There are a few people with physical disabilities who live in bungalows where they have carers to assist them with washing and dressing. People with dementia, unfortunately, do not fit into this category, I learned today. This is sad because I thought that this approach would be ideal for you. Perhaps I am unwilling to admit the extent of your condition. But the fact is that people do not want to be faced all the time with the mood swings and strange behaviour of dementia sufferers. It frightens them and reminds them of their own mortality. Indeed, I understand that there is a hereditary element to dementia so I wonder if or when I shall go on to develop the disease. This frightens me.

And there are people here who specialise in the care of people with progressive dementia. I spoke to the dementia specialist doctor here this morning and was very impressed with the standard of care and the activities they put on to help people with this frightening condition. I have been impressed with the compassion in daily care shown by the staff here and I think you would be in good hands here. Anything to do with your new hearing aid is fixable here or I can sort it out in the UK.

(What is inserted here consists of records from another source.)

(* ===== verification/BootDrivers.v ===== *)
(** * The drivers while the kernel starts

    With interrupts off and reception not yet enabled, polled output does
    nothing but access ports; and what the initializing functions
    ([serial_init], [serial_enable_receive], [timer_init]) mean for the line. *)

From S2P Require Import Prelude State X86 RxBuffer Devices SerialIrq Irq Serial Timer.
From S2P Require Import Frames SerialSpec IrqSpec KernelConsole KernelMain.

Module BootDrivers.
Import X86 RxBuffer Devices SerialIrq Irq Serial Frames SerialSpec.

Section drivers.
Context {D : Type} `{!Device D}.
Implicit Types (k : KERNEL D).

(** ** Output with interrupts off *)

#[export] Instance same_software_preorder : PreOrder (same_software (D:=D)).
Proof. split; [by split|]. intros k1 k2 k3 [] []. split; congruence. Qed.

Definition hushed k : Prop :=
  has_bits (flags_of k) 0x200 = false ∧ receive_enabled (serial k) = false.

Definition inert {A} (m : io D A) : Prop := ∀ k, hushed k → wp m (λ _ k', same_software k k') k.

Lemma hushed_same k k' : same_software k k' → hushed k → hushed k'.
Proof. intros [Hc Hs _ _]. unfold hushed, flags_of. by rewrite Hc, Hs. Qed.

Lemma inert_wp {A} (m : io D A) k : inert m → wp m (λ _ k', hushed k → same_software k k') k.
Proof. intros Hm. pose proof (Hm k) as H. unfold wp in *. by destruct (m k). Qed.

Lemma inert_bind {A B} (m : io D A) (f : A → io D B) :
  inert m → (∀ a, inert (f a)) → inert (m ≫= f).
Proof.
  intros Hm Hf k Hk. apply wp_bind. eapply wp_mono; [by apply Hm|]. intros a k1 H1.
  eapply wp_mono; [by apply Hf, (hushed_same k)|]. intros b k2 H2. by transitivity k1.
Qed.

Lemma inert_ret {A} (a : A) : inert (mret a).
Proof. intros k _. by apply wp_ret. Qed.
Lemma inert_inb p : inert (x86_inb p).
Proof. intros k _. eapply wp_mono; [apply wp_inb|]. by intros v k' [_ []]. Qed.
Lemma inert_outb p v : inert (x86_outb p v).
Proof. intros k _. eapply wp_mono; [apply wp_outb|]. by intros [] k' []. Qed.

Lemma inert_interrupts : inert interrupts.
Proof.
  intros k [Hf _]. unfold interrupts. apply wp_bind, wp_get. unfold flags_of in Hf.
  unfold x86_read_rflags. rewrite Hf. by apply wp_ret.
Qed.

Lemma inert_poll mask i : inert (poll mask i).
Proof.
  unfold poll. apply inert_bind; [apply inert_interrupts|intros []].
  apply inert_bind; [apply inert_inb|intros status]. destruct (status =? 0xff); [apply inert_ret|].
  intros k Hk. apply wp_bind, wp_get. pose proof Hk as [_ ->]. cbn [andb]. revert k Hk.
  change (inert (mret tt;; if Z.land status mask =? mask then mret (Some true) else mret None)).
  apply inert_bind; [apply inert_ret|intros []]. destruct (_ =? _); apply inert_ret.
Qed.

Lemma inert_wait_status mask : inert (wait_status mask).
Proof.
  unfold wait_status. apply inert_bind; [|intros [r|]; apply inert_ret]. intros k Hk.
  apply (wp_for _ _ _ (λ _ k', same_software k k')); [reflexivity| |done].
  intros i k1 _ H1. eapply wp_mono; [by apply inert_poll, (hushed_same k)|].
  intros [r|] k2 H2; by transitivity k1.
Qed.

Lemma inert_put_byte v : inert (put_byte v).
Proof.
  unfold put_byte. apply inert_bind; [apply inert_wait_status|intros [|]; cbn [negb]; [|apply inert_ret]].
  apply inert_bind; [apply inert_interrupts|intros []].
  apply inert_bind; [apply inert_outb|intros []; apply inert_ret].
Qed.

Lemma inert_serial_write t : inert (serial_write t).
Proof.
  induction t as [|c t IH]; cbn [serial_write]; [apply inert_ret|]. apply inert_bind.
  { destruct (c =? 10); [apply inert_put_byte|apply inert_ret]. }
  intros [|]; cbn [negb]; [|apply inert_ret].
  apply inert_bind; [apply inert_put_byte|intros [|]; [apply IH|apply inert_ret]].
Qed.

(** ** The line through the initializing functions *)

(** Waiting changes nothing that matters. *)
Lemma wp_wait mask k :
  wp (wait_status mask) (λ _ k', quiet quiet_access k k' ∧ (hushed k → same_software k k')) k.
Proof. apply wp_and; [apply keeps_wait_status|apply inert_wp, inert_wait_status]. Qed.

(** Nothing is sent, and the driver's invariant is kept. *)
Definition silent k k' : Prop :=
  KernelConsole.drivers_ok k → KernelConsole.drivers_ok k' ∧ wire (line k') = wire (line k).

#[export] Instance silent_preorder : PreOrder silent.
Proof.
  split; [by intros k Hk|]. intros k1 k2 k3 H1 H2 Hk. destruct (H1 Hk) as [Hk2 Hw].
  destruct (H2 Hk2) as [Hk3 Hw3]. by rewrite Hw3, Hw.
Qed.

Lemma quiet_silent k k' : quiet quiet_access k k' → silent k k'.
Proof. intros H Hk. by apply KernelConsole.quiet_ok. Qed.

(** Changes that no port sees. *)
Lemma silent_software k k' :
  trace k' = trace k → (rx_wf (receive_buffer (serial k)) → rx_wf (receive_buffer (serial k'))) →
  silent k k'.
Proof.
  intros Ht Hr (Hl & Hp & Hwf). unfold KernelConsole.drivers_ok, line in *. rewrite Ht. auto.
Qed.

(** The switch of the divisor latch: accesses that leave the line as it was. *)
Lemma silent_did l k k' :
  IrqSpec.did l k k' →
  (∀ u, latch u = false → latch (foldl line_step u l) = false ∧
    wire (foldl line_step u l) = wire u ∧ polite (foldl line_step u l) = polite u) →
  silent k k'.
Proof.
  intros [Ht _ [_ Hs _ _]] Hl (Hk & Hp & Hwf). destruct (Hl (line k) Hk) as (H1 & H2 & H3).
  unfold KernelConsole.drivers_ok, line in *. rewrite Ht, line_of_app, Hs. by rewrite H1, H2, H3.
Qed.

(** One more write to a port. *)
Lemma wp_out_did {A} l p v (m : io D A) Q k0 k :
  IrqSpec.did l k0 k →
  (∀ k', IrqSpec.did (l ++ [Out (u16 p) (u8 v)]) k0 k' → wp m Q k') →
  wp (x86_outb p v;; m) Q k.
Proof.
  intros H HQ. apply wp_bind. eapply wp_mono; [apply wp_outb|]. intros [] k' Hk%IrqSpec.accessed_did.
  apply HQ. by eapply IrqSpec.did_app.
Qed.

Lemma wp_serial_init k :
  hushed k → wp serial_init (λ _ k', silent k k' ∧ same_software k k') k.
Proof.
  intros Hk. unfold serial_init. apply wp_bind.
  eapply wp_mono; [apply wp_and; [apply (keeps_wait_status 0x40)|by apply inert_wait_status]|].
  intros [|] k1 [H1%quiet_silent Hs1]; cbn [negb]; [|by apply wp_ret].
  assert (hushed k1) as Hk1 by by apply (hushed_same k).
  apply (wp_out_did [] _ _ _ _ k1); [apply IrqSpec.did_nil|]. intros k2 H2.
  do 7 (eapply wp_out_did; [exact H2|]; clear k2 H2; intros k2 H2).
  pose proof (IrqSpec.di_software _ _ _ H2) as Hs2.
  assert (silent k1 k2) as H12.
  { eapply silent_did; [exact H2|]. intros [lt cl w pl] Hlt. cbn in Hlt. subst lt. by vm_compute. }
  eapply wp_mono; [apply wp_and; [apply (keeps_wait_status 0x20)|]|].
  { apply inert_wait_status. by apply (hushed_same k1). }
  intros ok k3 [H3%quiet_silent Hs3]. split; [by do 2 (etrans; [done|])|by do 2 (etrans; [done|])].
Qed.

Lemma keeps_set_cpu P f : (∀ c, rflags (f c) = rflags c) → keeps (D:=D) P (set_cpu f).
Proof. intros Hf k. apply quiet_software; try done. intros _. apply Hf. Qed.

Lemma keeps_irq_enable n : keeps (D:=D) quiet_access (irq_enable n).
Proof. unfold irq_enable, pic_write. keeping. Qed.

Lemma keeps_disable_apic : keeps (D:=D) quiet_access disable_apic.
Proof.
  unfold disable_apic. apply keeps_bind; [by intros k; apply quiet_software|intros features].
  destruct (has_bits _ _); [|apply keeps_ret].
  apply keeps_bind; [by intros k; apply quiet_software|intros apic].
  destruct (has_bits _ _); [apply keeps_ret|].
  apply keeps_bind; [by apply keeps_set_cpu|intros []; apply keeps_ret].
Qed.

Lemma keeps_timer_init : keeps (D:=D) quiet_access Timer.timer_init.
Proof.
  unfold Timer.timer_init, irq_init, program_pic, pic_write.
  apply keeps_bind; [apply keeps_get|intros ?]. apply keeps_bind; [apply keeps_get|intros ?].
  destruct (_ || _); [apply keeps_ret|]. apply keeps_bind.
  - apply keeps_bind; [apply keeps_get|intros ?]. apply keeps_bind; [apply keeps_get|intros ?].
    destruct (_ || _); [apply keeps_ret|]. apply keeps_bind; [apply keeps_disable_apic|].
    intros [|]; cbn [negb]; keeping.
  - intros [|]; cbn [negb]; [|apply keeps_ret].
    do 4 (apply keeps_bind; [keeping|intros []]). apply keeps_irq_enable.
Qed.

(** The check of the registers leaves the flags with interrupts off. *)
Lemma wp_timer_check_registers k :
  is_u64 (flags_of k) →
  wp KernelMain.timer_check_registers (λ _ k', silent k k' ∧
    is_u64 (flags_of k') ∧ has_bits (flags_of k') 0x200 = false) k.
Proof.
  intros Hu. unfold KernelMain.timer_check_registers, KernelConsole.enable, KernelConsole.disable.
  apply wp_bind. unfold wp at 1, set_cpu, on_cpu.
  set (k1 := Build_KERNEL _ _ _ _ _ _). apply wp_bind, wp_bind. unfold wp at 1.
  set (k2 := Build_KERNEL _ _ _ _ _ _).
  assert (silent k k2) as H2 by by apply silent_software.
  assert (is_u64 (flags_of k2)) as Hu2.
  { change (flags_of k2) with (Z.lor (Z.lor (flags_of k) 0x401) IF_BIT).
    apply is_u64_lor; [apply is_u64_lor; [done|by vm_compute]|by vm_compute]. }
  eapply wp_mono; [apply keeps_interrupts|]. intros [] k3 H3.
  assert (is_u64 (flags_of k3)) as Hu3 by by rewrite (qu_flags _ _ _ H3 Hu2).
  apply wp_bind. unfold wp at 1. set (k4 := Build_KERNEL _ _ _ _ _ _).
  apply wp_bind, wp_get, wp_bind. unfold wp at 1. set (k5 := Build_KERNEL _ _ _ _ _ _). apply wp_ret.
  split.
  { etrans; [exact H2|]. etrans; [exact (quiet_silent _ _ H3)|]. by apply silent_software. }
  change (flags_of k5) with (Z.land (Z.land (flags_of k3) (not64 IF_BIT)) (not64 0x400)).
  split; [apply is_u64_land; [apply is_u64_land; [done|by vm_compute]|by vm_compute]|].
  change 0x200 with (bit64 9). rewrite has_bits_bit64 by lia.
  rewrite !Z.land_spec. change (Z.testbit (not64 IF_BIT) 9) with false. by rewrite andb_false_r.
Qed.

Lemma wp_serial_enable_receive k :
  is_u64 (flags_of k) →
  wp serial_enable_receive (λ ok k', silent k k' ∧ flags_of k' = flags_of k) k.
Proof.
  intros Hu. unfold serial_enable_receive. apply wp_bind, wp_get, wp_bind, wp_get.
  destruct (_ || _); [by apply wp_ret|]. apply wp_bind.
  eapply wp_mono; [apply (keeps_irq_enable 4)|]. intros [|] k1 H1; cbn [negb];
    [|apply wp_ret; split; [by apply quiet_silent|by apply H1]].
  apply wp_bind. unfold wp at 1, set_receive_buffer, set_serial. set (k2 := Build_KERNEL _ _ _ _ _ _).
  assert (silent k1 k2) as H2.
  { apply silent_software; [done|]. intros Hwf. apply (ring_step_refines Reset _ Hwf). }
  apply (wp_out_did [] _ _ _ _ k2); [apply IrqSpec.did_nil|]. intros k3 H3.
  eapply wp_out_did; [exact H3|]. clear k3 H3. intros k3 H3.
  apply wp_bind. unfold wp at 1. set (k4 := Build_KERNEL _ _ _ _ _ _).
  assert (silent k3 k4) as H4 by by apply silent_software.
  assert (silent k2 k3) as H23.
  { eapply silent_did; [exact H3|]. intros [lt cl w pl] Hlt. cbn in Hlt. subst lt. by vm_compute. }
  apply (wp_out_did [] _ _ _ _ k4); [apply IrqSpec.did_nil|]. intros k5 H5. apply wp_ret. split.
  - transitivity k1; [by apply quiet_silent|]. do 3 (etrans; [done|]).
    eapply silent_did; [exact H5|]. intros [lt cl w pl] Hlt. cbn in Hlt. subst lt. by vm_compute.
  - pose proof (IrqSpec.di_software _ _ _ H5) as [Hc5 _ _ _].
    pose proof (IrqSpec.di_software _ _ _ H3) as [Hc3 _ _ _].
    unfold flags_of. rewrite Hc5. cbn [cpu k4]. rewrite Hc3. by apply H1.
Qed.

End drivers.

End BootDrivers.
(* ===== verification/KernelMainSpec.v ===== *)
(** * What the kernel does until the console runs

    On any hardware the kernel either reaches the console - with validated boot
    information, memory as [PagingInit] promises it, the descriptor tables
    loaded, the drivers' invariant and interrupts on - or it spins; and what is
    on the wire tells how far it got. *)

From Stdlib Require Import String.
From S2P Require Import Prelude State BootInfo PmmInterface Pmm X86 Paging PagingSpace PagingInit.
From S2P Require Import Timer PagingModel PagingCheckSpec PmmCheck PagingInitSpec PagingCheck BootMemory RxBuffer Devices SerialIrq Irq Serial.
From S2P Require Import Frames SerialSpec Text Tables Console ConsoleSpec KernelConsole KernelMain.
From S2P Require Import BootDrivers.

Module KernelMainSpec.
Import State X86 Paging PagingSpace PagingInit PagingInitSpec PagingCheck PagingCheckSpec BootMemory.
Import RxBuffer Devices Frames SerialSpec Text Tables KernelMain BootDrivers.

#[local] Existing Instances Pmm.Pmm_api Pmm.Pmm_contract Pmm.pmm_wf_dec.
#[local] Existing Instances KernelConsole.system_board KernelConsole.system_wire
  KernelConsole.system_contract.

(** ** What the kernel says *)

Definition say (t : string) : list Z := txt t ++ newline.

Definition serial_ready : list Z :=
  say "KERNEL: serial ready (COM1, 115200 8N1)" ++ say "KERNEL: boot information verified" ++
  say "KERNEL: GDT/IDT/TSS ready".
Definition pages_ready : list Z :=
  serial_ready ++ say "KERNEL: physical pages ready (4 KiB, self-test passed)".
Definition paging_ready : list Z :=
  pages_ready ++ say "KERNEL: paging ready (own CR3, RAM check passed)".
Definition memory_ready : list Z :=
  paging_ready ++ say "KERNEL: dynamic paging checks passed".
Definition timer_ready : list Z := memory_ready ++ say "KERNEL: timer ready (PIT, ~100 Hz)".
Definition boot_text : list Z :=
  timer_ready ++ say "KERNEL: serial receive ready (IRQ4, 255-byte buffer)".

(** All the kernel can say before the console greets. *)
Definition transcripts : list (list Z) :=
  [ boot_text;
    serial_ready ++ say "KERNEL ERROR: physical page management";
    pages_ready ++ say "KERNEL ERROR: paging initialization or RAM check";
    paging_ready ++ say "KERNEL ERROR: dynamic paging check";
    timer_ready ++ say "KERNEL ERROR: serial receive IRQ" ].

Definition told (t : list Z) : Prop := Exists (λ u, t `prefix_of` u) transcripts.

Section kernel.
Context {D : Type} `{!Device D}.
Context (k0 : KERNEL D).
Implicit Types (s : MACHINE D) (k : KERNEL D).

(** The kernel has sent [t], and interrupts are off. *)
Record has_said (t : list Z) k : Prop := {
  hs_ok : KernelConsole.drivers_ok k;
  hs_wire : wire (line k) = wire (line k0) ++ expand t;
  hs_u64 : is_u64 (flags_of k);
  hs_off : has_bits (flags_of k) 0x200 = false;
}.
(* ===== verification/System.v ===== *)
(** * The whole: from the firmware to the console

    [kernel_entry] of [kernel/entry.S], and the composition of the loader with
    the kernel: what of the firmware's answers and of the processor decides
    whether the machine gets from [efi_main] to the console. *)

From S2P Require Import Prelude State BootInfo PmmInterface Pmm PmmSpec X86 Paging PagingBits PagingInit.
From S2P Require Import PagingInitStep PagingInitSpec PagingCheck BootMemory Devices SerialIrq Irq Serial Timer SerialSpec IrqSpec.
From S2P Require Import Elf Firmware Load BootMain FirmwareSpec LoadSpec BootSpec LoaderSpec.
From S2P Require Import Tables Console KernelConsole KernelMain KernelMainSpec BootLive KernelMainLive Handoff.
From S2P Require Import ElfSpec Linker LinkerSpec.

Module System.
Import Firmware BootMain FirmwareSpec BootSpec LoaderSpec Handoff.
Import Elf(LOADED_KERNEL, k_base, k_pages, k_entry).
Import State X86 Paging PagingInit PagingInitStep PagingInitSpec BootMemory.
Import Devices SerialSpec IrqSpec KernelMain KernelMainSpec BootLive KernelMainLive.

#[local] Existing Instances Pmm.Pmm_api Pmm.Pmm_contract Pmm.pmm_wf_dec.

(** ** [kernel/entry.S] *)

Section entry.
Context {D : Type} `{!Device D}.

(** The image when it is entered: the variables as in [.bss], on the processor
    and the memory the loader has left. *)
Definition started_image (d : D) (c : CPU) (r : ram) (t : Tables.TABLES) : MACHINE D := {|
  drivers := {| Devices.cpu := c; device := d; trace := [];
                serial := serial_bss; irq := irq_bss; timer := timer_bss |};
  memory := booted r Pmm.pmm_bss c;
  tables := t; loaded := None;
  kernel_boot_info := 0; kernel_initial_rsp := 0; kernel_observed_rsp := 0 |}.

(** The first two instructions: [cli; cld]. *)
Definition entry_cpu (c : CPU) : CPU :=
  let c := x86_disable_interrupts c in with_rflags c (Z.land (rflags c) (not64 0x400)).

(** The return address of the call lies on the boot stack, whose contents are not
    part of the model; [kernel_main] does not return. *)
Definition kernel_entry (L : LAYOUT) (sy : Tables.SYMBOLS) (n : nat) (junk : list Z)
    (info stack_top : Z) (s : MACHINE D) :=
  let k := with_processor (drivers s) (entry_cpu (Devices.cpu (drivers s))) in
  let rsp := Z.land stack_top (not64 15) in
  kernel_main L sy n junk info (u64 (rsp - 8))
    {| drivers := k; memory := memory s; tables := tables s; loaded := loaded s;
       kernel_boot_info := kernel_boot_info s; kernel_initial_rsp := rsp;
       kernel_observed_rsp := kernel_observed_rsp s |}.

End entry.
Definition setMonth (monthStr : pystr) : M unit :=
  let month := __parseMonth monthStr in
  if negb (month =? 0) then
    endDay <- lift (monthrange (year now) month) ;;
    d1 <- lift (new_date (year now) month 1) ;;
    setStartDate (VDate d1) ;;
    d2 <- lift (new_date (year now) month endDay) ;;
    setEndDate (VDate d2)
  else
    setStartDate VNone ;;
    setEndDate VNone.

Definition getQueryStatement : M statement :=
  q <- get_self ;;
  match queryStatement q with
  | Some st => ret st
  | None =>
    s <- getStartDate ;;
    let localStartDate := str_val s in
    e <- getEndDate ;;
    let localEndDate := str_val e in
    (if debugLevel q >=? 1
     then print (Line (py "Date range: " ++ localStartDate ++ py " - " ++ localEndDate))
     else ret tt) ;;
    let st := mkStatement localStartDate localEndDate in
    set_self (with_queryStatement (Some st)) ;;
    ret st
  end.

Definition processDate (strDate : pystr) : outcome pystr :=
  match split DASH strDate with
  | [y; m; d] =>
    (yi <- py_int unicode_decimal y ;;
     mi <- py_int unicode_decimal m ;;
     di <- py_int unicode_decimal d ;;
     dt <- new_date yi mi di ;;
     Ok (strftime_dmY dt))%outcome
  | _ => Raise ValueError
  end.

(** The body of the loop of [getResult] for one row. *)
Definition getResult_step (result : list (list pystr)) (t : transaction)
  : M (list (list pystr)) :=
  q <- get_self ;;
  (if debugLevel q >=? 1 then print (ReprOf t) else ret tt) ;;
  let '(tr_cocoa_timestamp, tr_date, tr_category, tr_name, tr_amount, tr_pay_method) := t in
  c1 <- lift (processDate tr_date) ;;
  c2 <- lift (processCategory tr_category) ;;
  let c3 := processName tr_name in
  c4 <- lift (processAmount tr_amount) ;;
  c5 <- processPaymentMethod tr_pay_method ;;
  let row := [c1; c2; c3; c4; c5] in
  q <- get_self ;;
  total <- lift (py_add (totalAmount q) tr_amount) ;;
  set_self (with_totalAmount total) ;;
  ret (result ++ [row]).

Fixpoint for_each {A B} (body : A -> B -> M A) (acc : A) (l : list B) : M A :=
  match l with
  | [] => ret acc
  | x :: l' => acc' <- body acc x ;; for_each body acc' l'
  end.

Definition getResult : M (list (list pystr)) :=
  st <- getQueryStatement ;;
  rows <- lift (execute db st) ;;
  for_each getResult_step [] rows.

Definition item (row : list pystr) (i : nat) : outcome pystr :=
  match nth_error row i with
  | Some x => Ok x
  | None => Raise IndexError
  end.

Definition toString_step (retVal : pystr) (row : list pystr) : M pystr :=
  retVal <- for_each (fun acc i => x <- lift (item row i) ;; ret (acc ++ x ++ py ";"))
                     retVal (seq 0 4) ;;
  x <- lift (item row 4) ;;
  ret (retVal ++ x ++ [10%N]).

Definition header : pystr := py "fecha;categoría;comentario;importe;forma pago" ++ [10%N].

Definition toString : M pystr :=
  let retVal := header in
  result <- getResult ;;
  retVal <- for_each toString_step retVal result ;;
  q <- get_self ;;
  ret (retVal ++ py "Total: " ++ str_num (round2 (totalAmount q))).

Think about it for moment. The real choice is between:

- a care home in the UK that has no hope of meeting your cultural needs, where you would be in constant pain from your arthritic knee 

OR

- the care facility here in India. It is a beautiful place in the green hills away from noise and the build up of litter that increasingly chokes this country. Where they will cook your food and wash your clothes. Where they will buy anything you need on your behalf. Where it is clean and safe and away from traffic and pollution. Where they speak Marathi and Hindi and English too. Where you can have Marathi language films and TV programmes in your own room. Where they cook healthy, tasty Maharashtrian food for you. Where there is a Ganesha and Lakshmi temple and they celebrate festivals like Diwali and have bhajans and spiritual songs every day. Where there are facilities for exercise and massage and constant medical checks. Where the sky is blue and the weather is warm and you would not have to suffer so much from your arthritis. 

I know that it would mean separation from me and my family but just last week you had forgotten what my family actually comprised. And we would visit you and help with your care and bring supplies and medicines. 

You have entrusted me with the major decisions for your life. In my heart of hearts I think this place would give you a far happier, far less isolated life than you are living at present. 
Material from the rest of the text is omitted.